The service configuration language has the facility to direct error and warning
messages to syslog. The default facility and level is
user.err
, but the author of the
configuration file(s) can override this.
EXIT STATUS¶
The daemon's exit code will reflect how well things went:
0
- The daemon was asked to detach itself from the controlling terminal and
this appears to have been done successfully.
1*
- The daemon got a SIGTERM or SIGINT and shut itself down.
2*
- The daemon believed that it was no longer the uservd and so exited to
clean up.
3
- uservd was started with incorrect arguments.
4
- A system call failure or other environmental problem occurred during
startup.
5*
- There was a non-recoverable error after startup; the uservd had to
exit.
6
- The daemon was asked to detach itself, but its detaching child died for
some unexpected reason.
SIGABRT/SIGIOT*
- An unexpected internal error, usually caused by a bug in uservd. This can
also occur if an attempt to block signals using sigprocmask fails.

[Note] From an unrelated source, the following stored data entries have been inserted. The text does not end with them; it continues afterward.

(* ===== verification/Catalog.v ===== *)
(** * Catalog: units and warehouses

    Models src/Backend/src/models/unitModel.js with
    controllers/unitController.js ([Units]) and models/warehouseModel.js
    with controllers/warehouseController.js ([Warehouses]), and the route
    gates of routes/unitRoutes.js and routes/warehouseRoutes.js.

    The statements are sent with [pool.query(sql, values)]: mysql2 fills
    each [?] with the next value and leaves the [?] that have no value in
    the text ([bind_params]); the server then rejects the statement with
    a syntax error, thrown without [statusCode].  Values are [sqlval]s;
    [description || null] and [unit_id || null] are written out.

    The deletion guards count the rows that reference the unit or the
    warehouse; [refs_ok] is the referential integrity the spec asks for
    (every balance and movement in an existing warehouse, every warehouse
    and user of a unit in an existing unit), which both deletions keep on
    every path. *)

From stdpp Require Import pretty sorting.
From S2P Require Import Prelude Schema Permission StockModel.

Open Scope Z_scope.
Open Scope est_scope.

(** ** Statements and their values *)

Inductive sqlval := SNull | SStr (v : string) | SInt (z : Z).
(** C11: a batch entry of well-formed items (non-zero product ids, positive
    quantities) answers 200 and commits exactly the spec's batch entry:
    each item's quantity added to its pair in the caller's order, one
    ENTRADA movement per item with [description || "Entrada via Caixa
    Rápido"]. *)
Theorem stockEntryBatchController_refines user req items s :
  snapshot s = None -> stock_wf (sdb s) -> br_items req = Some items -> items <> [] ->
  fst (ensureWarehouseWritePermission user (br_warehouse_id req) s) = Ok tt ->
  Forall (fun it => item_product_id it <> 0 /\ 0 < item_quantity it) items ->
  exists s' new,
    stockEntryBatchController user req s =
      (json (JMessage "Entrada em lote registrada com sucesso"), s') /\
    snapshot s' = None /\
    spec_batch spec_entry (br_warehouse_id req) (spec_items items) (abs_balances (sdb s))
      = inr (abs_balances (sdb s')) /\
    rows (movements (sdb s')) = rows (movements (sdb s)) ++ new /\
    Forall2 (movement_of user (br_warehouse_id req) (batch_description (br_description req)) ENTRADA)
      items new.
Proof.
  intros Hnone Hok Hitems Hne Hperm Hval.
  assert (Hv : Forall (fun it => entry_item_rejected it = false /\ 0 < item_quantity it) items).
  { eapply Forall_impl; [exact Hval|]. intros it [Hp Hq]. split; [|done].
    unfold entry_item_rejected, js_falsy_Z. apply orb_false_iff.
    split; apply Z.eqb_neq; lia. }
  destruct (entry_loop_spec user (br_warehouse_id req) (br_description req) items Hv
              (mkSession (sdb s) (Some (sdb s))) Hok)
    as (new & s1 & Hrun & Hsnap & Hspec & Hmv & Hf & _).
  exists (mkSession (sdb s1) None), new. unfold stockEntryBatchController.
  destruct items as [|it rest]; [done|].
  rewrite (try_rollback_ok _ _ (json (JMessage "Entrada em lote registrada com sucesso"))
             (mkSession (sdb s1) None)).
  - split_and!; done.
  - rewrite Hitems.
    rewrite (bind_Ok _ _ _ _ _ (run_readonly _ _ _ (ensureWarehouseWritePermission_state _ _ _) Hperm)).
    rewrite (bind_Ok _ _ _ _ _ (beginTransaction_run s)), (bind_Ok _ _ _ _ _ Hrun).
    reflexivity.
Qed.

Lemma balance_stock_eq d1 d2 p w : stock d1 = stock d2 -> balance d1 p w = balance d2 p w.
Proof. unfold balance, find_stock. by intros ->. Qed.

Section ExitFindings.
Context (cwd : string) `{Renderer}.

(** The exit handler does not check the sign of the quantity: an
    exit of a quantity [q <= 0] on a pair holding [b >= 0], which the spec
    rejects as InvalidInput, commits the balance [b - q >= b] (a SAIDA
    that adds stock). *)
Theorem stockExitController_nonpositive user req p q b s :
  snapshot s = None -> stock_wf (sdb s) -> xr_items req = Some [mkItem p q] ->
  q <= 0 -> 0 <= b -> balance (sdb s) p (xr_warehouse_id req) = Some b ->
  fst (ensureWarehouseWritePermission user (xr_warehouse_id req) s) = Ok tt ->
  spec_exit (p, xr_warehouse_id req) q (abs_balances (sdb s)) = inl InvalidInput /\
  balance (sdb (snd (stockExitController cwd user req s))) p (xr_warehouse_id req) = Some (b - q).
Proof.
  intros Hnone Hok Hitems Hq Hb0 Hb Hperm. split.
  - unfold spec_exit. destruct (Z.leb_spec q 0); [done|lia].
  - destruct (exit_step_ok user (xr_warehouse_id req) (xr_description req) p q b
                (mkSession (sdb s) (Some (sdb s))) Hok Hb ltac:(lia))
      as (d1 & m & Hrun & Habs & _).
    assert (Hloop : exit_loop user (xr_warehouse_id req) (xr_description req) [mkItem p q] []
                      (mkSession (sdb s) (Some (sdb s))) = (Ok [mv_id m], mkSession d1 (Some (sdb s))))
      by (simpl; by rewrite Hrun).
    pose proof (stockExitController_after_loop cwd user req _ s _ _ Hnone Hitems
                  ltac:(discriminate) Hperm Hloop) as Hobs.
    cbn beta in Hobs. injection Hobs as _ Hst _.
    rewrite (balance_stock_eq _ d1) by done.
    by rewrite <- abs_balances_lookup, Habs, lookup_insert_eq.
Qed.
End ExitFindings.

(** ** Witnesses of the entry, permission and exit-sign theorems *)

Lemma stockEntryController_refines_witness :
  spec_entry (2, 1) 3 (abs_balances demo_db) = inr {[(1, 1) := 10; (2, 1) := 3]} /\
  exists s' m,
    stockEntryController ana (mkEntryRequest 2 1 3 None) demo_session =
      (json (JMessage "Entrada registrada com sucesso"), s') /\
    snapshot s' = None /\ abs_balances (sdb s') = {[(1, 1) := 10; (2, 1) := 3]} /\
    rows (movements (sdb s')) = rows (movements demo_db) ++ [m] /\
    movement_of ana 1 None ENTRADA (mkItem 2 3) m.
Proof.
  split; [reflexivity|].
  apply (stockEntryController_refines ana (mkEntryRequest 2 1 3 None) demo_session);
    [reflexivity|decide_prop|reflexivity|reflexivity].
Defined.

Lemma stockEntryController_negative_balance_witness :
  spec_entry (1, 1) (-15) (abs_balances demo_db) = inl InvalidInput /\
  exists s' v,
    stockEntryController ana (mkEntryRequest 1 1 (-15) None) demo_session =
      (json (JMessage "Entrada registrada com sucesso"), s') /\
    balance (sdb s') 1 1 = Some v /\ v < 0.
Proof.
  apply (stockEntryController_negative_balance ana (mkEntryRequest 1 1 (-15) None) demo_session);
    [reflexivity|decide_prop|reflexivity|simpl; lia|simpl; lia].
Defined.

Lemma handlers_permission_denied_witness :
  let e := http_error 403 "Você não tem permissão para alterar este estoque" in
  fst (ensureWarehouseWritePermission bia 1 demo_session) = Err e /\
  (forall req, er_warehouse_id req = 1 ->
   stockEntryController bia req demo_session = (errorHandler e, demo_session)) /\
  (forall req items, xr_warehouse_id req = 1 -> xr_items req = Some items -> items <> [] ->
   stockExitController "/srv" (H := ok_renderer) bia req demo_session = (errorHandler e, demo_session)) /\
  (forall req items, br_warehouse_id req = 1 -> br_items req = Some items -> items <> [] ->
   stockEntryBatchController bia req demo_session = (errorHandler e, demo_session)).
Proof.
  split; [reflexivity|].
  apply (handlers_permission_denied "/srv" (H := ok_renderer) bia 1 demo_session); reflexivity.
Defined.

Lemma stockEntryBatchController_all_or_nothing_witness :
  exists s',
    stockEntryBatchController ana (mkBatchRequest 1 (Some [mkItem 2 3; mkItem 1 0]) None)
      demo_session = (errorHandler (http_error 400 "Item inválido na lista de entrada"), s') /\
    db_rows_eq (sdb s') demo_db /\ snapshot s' = None.
Proof.
  apply (stockEntryBatchController_all_or_nothing ana
           (mkBatchRequest 1 (Some [mkItem 2 3; mkItem 1 0]) None) [mkItem 2 3; mkItem 1 0]);
    [reflexivity|decide_prop|reflexivity|reflexivity|].
  apply Exists_cons_tl, Exists_cons_hd. simpl. by right.
Defined.
(* ===== verification/Products.v ===== *)
(** * Products: the product catalog

    Models src/Backend/src/models/productModel.js with
    controllers/productController.js and the gates of
    routes/productRoutes.js ([requireRole("admin", "super_admin",
    "supervisor")] on the four catalog routes, only [authRequired] on
    GET /barcode).

    [createProduct] sends three statements without a transaction: the
    INSERT of the product, the UPDATE that writes its SKU
    ["P-" + String(id).padStart(5, "0")] ([sku_of]), and, when a
    warehouse is given, the INSERT of a balance of 0 for the new id.
    [deleteProduct] counts the balances and the movements of the product
    and throws an error with [code = "PRODUCT_IN_USE"] when there are any.
    The listings and the barcode lookup are scoped to the caller's unit
    through the warehouses that hold a balance of the product.

    [LIKE '%term%'] and the string equality of [barcode = ?] depend on the
    column's collation; they are the parameters [like] and [collate] of
    the definitions that use them.  [trim] is JavaScript's
    [String.prototype.trim] on the ASCII whitespace characters. *)

From Stdlib Require Import DecimalN.
From S2P Require Import Prelude Schema Permission StockModel Ledger ExitOrderModel Catalog StockController Engine.
(** A run of dropped indices, empty or not, after a number. *)
Lemma fold_dropped_run a k acc n :
  (forall i, a <= i < a + k -> page_kept cur total i = false) -> last acc = Some (PNum n) ->
  fold_left (page_step cur total) (seqZ a k) acc = acc ++ (if 0 <? k then [PEllipsis] else []).
Proof.
  intros Hk Hlast. destruct (Z.ltb_spec 0 k).
  - apply (fold_dropped _ _ n); [|by rewrite seqZ_cons by lia|done].
    intros i Hi. apply elem_of_seqZ in Hi. by apply Hk.
  - rewrite seqZ_nil by lia. simpl. by rewrite app_nil_r.
Qed.

Lemma last_ends_num l1 l2 n : last (l1 ++ l2 ++ [PNum n]) = Some (PNum n).
Proof. rewrite app_assoc. apply last_snoc. Qed.
End PageLoop.

Lemma seqZ_sorted a k : StronglySorted Z.lt (seqZ a k).
Proof.
  destruct (Z.le_gt_cases k 0) as [Hk|Hk]; [rewrite seqZ_nil by done; constructor|].
  replace k with (Z.of_nat (Z.to_nat k)) by lia. generalize (Z.to_nat k) as n. clear.
  intros n. revert a. induction n as [|n IH]; intros a; [constructor|].
  rewrite Nat2Z.inj_succ, seqZ_cons by lia. constructor.
  - replace (Z.pred (Z.succ (Z.of_nat n))) with (Z.of_nat n) by lia. apply IH.
  - apply Forall_forall. intros x Hx. apply elem_of_seqZ in Hx. lia.
Qed.

Lemma seqZ_one a n : n = 1 -> seqZ a n = [a].
Proof. intros ->. rewrite seqZ_cons by lia. by rewrite seqZ_nil by lia. Qed.

Lemma seqZ_split a b n k : 0 <= k <= n -> b = a + k -> seqZ a n = seqZ a k ++ seqZ b (n - k).
Proof. intros Hk ->. replace n with (k + (n - k)) at 1 by lia. rewrite seqZ_app by lia. done. Qed.

Lemma last_map_num acc mid :
  mid <> [] -> exists n, last (acc ++ map PNum mid) = Some (PNum n).
Proof.
  intros Hne. destruct (exists_last Hne) as (m' & x & ->). exists x.
  rewrite map_app, app_assoc. apply last_snoc.
Qed.
(* ===== verification/Http.v ===== *)
(** * Http: the Express application and its routers

    Models src/Backend/src/app.js and the nine routers under
    src/Backend/src/routes: the table of routes in the order Express tries
    them ([routes], every [app.use(prefix, router)] unfolded into the
    router's [router.METHOD(path, ...handlers)]), the matching of a request
    line against it ([dispatch]: the path without its query, split at the
    slashes, literal segments compared case-insensitively, [:id] taking one
    non-empty segment, one trailing slash allowed; [express.static]
    answering only for files that exist), and the middleware chain in front
    of each handler ([authRequired], [requireRole], [requireMinRole],
    [uploadAvatar.single("avatar")]).

    The application answers a request with a [node_reply]: every handler
    answers ([answered]) except the signing handler, whose promise that it
    does not await can end the process ([Crashed]); when, relative to the
    handler's own I/O, that promise settles is the request's input
    [env_settle].

    [verifyToken] (utils/jwt.js, not in the repository) is a parameter:
    the principal a token decodes to, if any.  HEAD requests and the
    [cors] and [morgan] middlewares (headers and logging) are not
    modelled. *)

From S2P Require Import Prelude Schema Permission StockModel OsService Reports ExitOrderController Catalog StockController Products Dashboard Users Frontend Avatar.

Open Scope Z_scope.
Open Scope est_scope.

(** ** Paths *)

Definition qmark : Ascii.ascii := Ascii.ascii_of_nat 63.
Definition space : Ascii.ascii := Ascii.ascii_of_nat 32.

(** The path of a URL: everything before the first [?]. *)
Fixpoint pathname (s : string) : string :=
  match s with
  | EmptyString => EmptyString
  | String c s' => if Ascii.eqb c qmark then EmptyString else String c (pathname s')
  end.

(** The segments of an absolute path, without the one trailing slash
    path-to-regexp allows when [strict] is off. *)
Definition segments (p : string) : option (list string) :=
  match p with
  | String c rest =>
      if Ascii.eqb c slash then
        let segs := split_on slash rest in
        Some (match last segs with
              | Some EmptyString => removelast segs
              | _ => segs
              end)
      else None
  | EmptyString => None
  end.

(** Express routes case-insensitively: upper-case ASCII letters are
    lowered before a literal segment is compared. *)
Definition ascii_lower (c : Ascii.ascii) : Ascii.ascii :=
  let n := Ascii.nat_of_ascii c in
  if ((65 <=? n) && (n <=? 90))%nat then Ascii.ascii_of_nat (n + 32) else c.

Fixpoint string_lower (s : string) : string :=
  match s with
  | EmptyString => EmptyString
  | String c s' => String (ascii_lower c) (string_lower s')
  end.

(** ** Route patterns *)

(** A segment of a route path: a literal or a [:name] parameter. *)
Inductive pseg := Lit (s : string) | Param (name : string).
(** The loop over [state_dict.keys()] that closes [_load_from_state_dict]
    for a module with the given children and local parameters, as it is
    in the release of the library the notebook ran on (Python 3.6, the
    [module.py] of the traceback of cell 10): a key is unexpected when it
    starts with the prefix and the first dotted component of the rest
    names neither a child nor a parameter of the module.  Later releases
    report more keys, among them a key without a dot that names a child. *)
Definition is_unexpected (prefix : string) (modules local_state : list string)
    (key : string) : bool :=
  match strip_prefix prefix key with
  | Some input_name =>
      let input_name := before_dot input_name in
      negb (mem input_name modules) && negb (mem input_name local_state)
  | None => false
  end.

Definition scan_unexpected (state_dict : list (string * pyval))
    (prefix : string) (modules local_state : list string) (acc : Acc) : Acc :=
  add_unexpected acc
    (filter (is_unexpected prefix modules local_state) (map fst state_dict)).

(** [load(module, prefix)] for an [nn.Linear]: parameters [weight] and
    [bias], no children. *)
Definition Linear_load (state_dict : list (string * pyval)) (prefix : string)
    (self : Linear) (acc : Acc) : Linear * result Acc :=
  let (w, r) := load_param state_dict (prefix ++ "weight") (weight self) acc in
  let self := set_weight self w in
  match r with
  | Raise e => (self, Raise e)
  | Ok acc =>
      let (b, r) := load_param state_dict (prefix ++ "bias") (bias self) acc in
      let self := set_bias self b in
      match r with
      | Raise e => (self, Raise e)
      | Ok acc =>
          (self, Ok (scan_unexpected state_dict prefix [] ["weight"; "bias"] acc))
      end
  end.

(** The children of the [nn.ModuleList], named by their index. *)
Fixpoint ModuleList_load_children (state_dict : list (string * pyval))
    (prefix : string) (i : nat) (ls : list Linear) (acc : Acc)
  : list Linear * result Acc :=
  match ls with
  | [] => ([], Ok acc)
  | l :: ls' =>
      let (l, r) := Linear_load state_dict (prefix ++ str i ++ ".") l acc in
      match r with
      | Raise e => (l :: ls', Raise e)
      | Ok acc =>
          let (ls', r) :=
            ModuleList_load_children state_dict prefix (S i) ls' acc in
          (l :: ls', r)
      end
  end.

Definition ModuleList_load (state_dict : list (string * pyval))
    (prefix : string) (ls : list Linear) (acc : Acc)
  : list Linear * result Acc :=
  let acc :=
    scan_unexpected state_dict prefix (map str (seq 0 (List.length ls))) [] acc in
  ModuleList_load_children state_dict prefix 0 ls acc.

(** [load(self)] for the network: no parameters of its own; children
    [hidden_layers], [output], [dropout]. *)
Definition Network_load (state_dict : list (string * pyval)) (self : Network)
    (acc : Acc) : Network * result Acc :=
  let acc :=
    scan_unexpected state_dict "" ["hidden_layers"; "output"; "dropout"] [] acc in
  let (ls, r) :=
    ModuleList_load state_dict "hidden_layers." (hidden_layers self) acc in
  let self := set_hidden_layers self ls in
  match r with
  | Raise e => (self, Raise e)
  | Ok acc =>
      let (o, r) := Linear_load state_dict "output." (output self) acc in
      let self := set_output self o in
      match r with
      | Raise e => (self, Raise e)
      | Ok acc => (self, Ok (scan_unexpected state_dict "dropout." [] [] acc))
      end
  end.

Definition nonempty {A : Type} (l : list A) : bool :=
  match l with [] => false | _ :: _ => true end.

(** The end of [load_state_dict]: the two key lists are put in front of
    the report, and a non-empty report is raised. *)
Definition final_msgs (acc : Acc) : list error_msg :=
  let msgs := error_msgs acc in
  let msgs :=
    if nonempty (unexpected_keys acc)
    then unexpected_keys_msg (unexpected_keys acc) :: msgs else msgs in
  if nonempty (missing_keys acc)
  then missing_keys_msg (missing_keys acc) :: msgs else msgs.

(** [_IncompatibleKeys(missing_keys, unexpected_keys)] *)
Definition IncompatibleKeys := (list string * list string)%type.

Definition empty_acc : Acc :=
  {| missing_keys := []; unexpected_keys := []; error_msgs := [] |}.

(** [self.load_state_dict(state_dict)]: the network as it is after the
    call, and what the call returns or raises. *)
Definition load_state_dict (self : Network) (state_dict : pyval)
  : Network * result IncompatibleKeys :=
  match state_dict with
  | PyDict d =>
      let (self, r) := Network_load d self empty_acc in
      match r with
      | Raise e => (self, Raise e)
      | Ok acc =>
          let msgs := final_msgs acc in
          if nonempty msgs then (self, Raise (RuntimeError msgs))
          else (self, Ok (missing_keys acc, unexpected_keys acc))
      end
  | _ => (self, Raise AttributeError)
  end.

(** ** The notebook's world and the [Cell] monad

    What a cell can read and change: the files, the state of the random
    generator (the stream of values still to be drawn), and the global
    variables [model] and [state_dict].  A cell returns a value or raises;
    the world it leaves behind is kept in both cases. *)
Record World := mkWorld {
  files : list (string * pyval);
  generator : N -> float32;
  var_model : option Network;
  var_state_dict : option pyval
}.

Definition Cell (A : Type) : Type := World -> result A * World.

Definition ret {A : Type} (a : A) : Cell A := fun w => (Ok a, w).

Definition raise {A : Type} (e : exn) : Cell A := fun w => (Raise e, w).

Definition lift {A : Type} (r : result A) : Cell A := fun w => (r, w).

Definition bind {A B : Type} (c : Cell A) (k : A -> Cell B) : Cell B :=
  fun w =>
    match c w with
    | (Ok a, w') => k a w'
    | (Raise e, w') => (Raise e, w')
    end.

Notation "x <- c ;; k" := (bind c (fun x => k))
  (at level 61, c at next level, right associativity).

Definition set_files (w : World) (fs : list (string * pyval)) : World :=
  {| files := fs; generator := generator w;
     var_model := var_model w; var_state_dict := var_state_dict w |}.

Definition set_generator (w : World) (g : N -> float32) : World :=
  {| files := files w; generator := g;
     var_model := var_model w; var_state_dict := var_state_dict w |}.

Definition set_var_model (w : World) (m : Network) : World :=
  {| files := files w; generator := generator w;
     var_model := Some m; var_state_dict := var_state_dict w |}.

Definition set_var_state_dict (w : World) (v : pyval) : World :=
  {| files := files w; generator := generator w;
     var_model := var_model w; var_state_dict := Some v |}.

(** [torch.save(obj, path)] and [torch.load(path)]: the object is written
    and read back value for value. *)
Definition torch_save (obj : pyval) (path : string) : Cell unit :=
  fun w => (Ok tt, set_files w ((path, obj) :: files w)).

Outcomes marked * are not possible if the daemon is asked to detach itself -
these exit statuses will be reaped by init instead and so will not usually be
logged anywhere.
The daemon's per-request children will report the success or otherwise of its
request in their exit status. These are not usually be logged unless they
indicate a serious problem.
ENVIRONMENT¶
All of the environment variables passed to
uservd
will be inherited by services as
part of the default environment. (If the
set-environment
configuration directive is
used, then other system configuration files can modify the environment.
Consult the specification.)
SEE ALSO¶
userv(1) init(8)
Ian Jackson,
User service daemon and client specification.
COPYRIGHT¶
GNU userv, including this manpage, is Copyright (C)1996-2003,2006 Ian Jackson,
except that the
userv(1) manpage is Copyright
(C)2000 Ben Harris and Copyright (C)2003 Ian Jackson.
GNU userv is licensed under the terms of the GNU General Public Licence, version
2 or (at your option) any later version, and it comes with NO WARRANTY, not
even the implied warranty of MERCHANTABILITY or FITNESS FOR A PARTICULAR
PURPOSE. See the GNU General Public License for details.
You should have received a copy of the GNU General Public License along with
userv, if not, write to the Free Software Foundation, 59 Temple Place - Suite
330, Boston, MA 02111-1307, USA.
HISTORY¶
uservd
was initially written in 1996 by Ian
Jackson. It became GNU
uservd
in 1999, and
version 1.0 was released in 2000.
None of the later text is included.